(Supplied information)
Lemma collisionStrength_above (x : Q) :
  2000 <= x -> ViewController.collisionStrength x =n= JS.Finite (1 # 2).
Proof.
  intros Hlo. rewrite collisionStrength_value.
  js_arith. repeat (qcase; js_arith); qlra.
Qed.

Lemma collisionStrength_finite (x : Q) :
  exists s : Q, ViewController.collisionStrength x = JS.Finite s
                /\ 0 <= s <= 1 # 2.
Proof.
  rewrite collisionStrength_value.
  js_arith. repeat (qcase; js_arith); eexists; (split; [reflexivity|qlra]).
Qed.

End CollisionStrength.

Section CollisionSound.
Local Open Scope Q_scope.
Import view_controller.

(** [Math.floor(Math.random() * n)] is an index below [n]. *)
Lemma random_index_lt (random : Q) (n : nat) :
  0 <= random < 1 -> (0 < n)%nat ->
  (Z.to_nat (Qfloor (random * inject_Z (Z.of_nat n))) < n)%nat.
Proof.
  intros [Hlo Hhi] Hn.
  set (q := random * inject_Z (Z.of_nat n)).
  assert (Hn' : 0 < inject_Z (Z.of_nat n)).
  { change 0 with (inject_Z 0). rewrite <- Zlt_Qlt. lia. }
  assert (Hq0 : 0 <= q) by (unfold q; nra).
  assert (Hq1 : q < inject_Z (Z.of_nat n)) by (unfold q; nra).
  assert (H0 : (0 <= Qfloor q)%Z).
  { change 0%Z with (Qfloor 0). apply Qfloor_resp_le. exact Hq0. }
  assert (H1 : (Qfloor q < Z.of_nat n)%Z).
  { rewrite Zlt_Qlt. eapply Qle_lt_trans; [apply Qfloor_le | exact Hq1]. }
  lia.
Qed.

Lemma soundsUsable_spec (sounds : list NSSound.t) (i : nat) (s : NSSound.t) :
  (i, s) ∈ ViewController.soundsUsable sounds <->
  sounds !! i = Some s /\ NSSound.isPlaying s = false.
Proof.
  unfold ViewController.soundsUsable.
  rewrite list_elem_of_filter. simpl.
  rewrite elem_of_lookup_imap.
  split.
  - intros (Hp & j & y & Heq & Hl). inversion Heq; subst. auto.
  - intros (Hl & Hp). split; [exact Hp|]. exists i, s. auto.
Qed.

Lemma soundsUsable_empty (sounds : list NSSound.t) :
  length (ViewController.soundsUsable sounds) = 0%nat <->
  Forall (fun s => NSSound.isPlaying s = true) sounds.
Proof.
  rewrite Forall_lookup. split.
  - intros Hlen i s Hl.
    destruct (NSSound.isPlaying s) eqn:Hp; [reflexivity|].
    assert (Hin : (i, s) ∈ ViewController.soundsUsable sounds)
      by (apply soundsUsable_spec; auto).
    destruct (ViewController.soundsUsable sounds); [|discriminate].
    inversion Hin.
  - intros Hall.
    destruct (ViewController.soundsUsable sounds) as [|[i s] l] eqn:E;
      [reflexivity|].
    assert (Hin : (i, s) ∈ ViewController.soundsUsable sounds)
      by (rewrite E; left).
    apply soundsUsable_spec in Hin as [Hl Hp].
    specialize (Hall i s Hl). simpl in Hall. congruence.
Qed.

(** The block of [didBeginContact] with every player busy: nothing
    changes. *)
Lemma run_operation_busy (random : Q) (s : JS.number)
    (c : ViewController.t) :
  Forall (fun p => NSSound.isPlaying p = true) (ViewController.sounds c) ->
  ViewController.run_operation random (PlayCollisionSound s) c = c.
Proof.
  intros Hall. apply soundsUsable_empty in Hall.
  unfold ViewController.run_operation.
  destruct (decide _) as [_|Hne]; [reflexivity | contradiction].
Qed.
(End Supplied information)
**What to produce:**
Go through the data and copy every line that includes "Lemma".

**Final answer:**
Lemma collisionStrength_above (x : Q) :
Lemma collisionStrength_finite (x : Q) :
Lemma random_index_lt (random : Q) (n : nat) :
Lemma soundsUsable_spec (sounds : list NSSound.t) (i : nat) (s : NSSound.t) :
Lemma soundsUsable_empty (sounds : list NSSound.t) :
Lemma run_operation_busy (random : Q) (s : JS.number)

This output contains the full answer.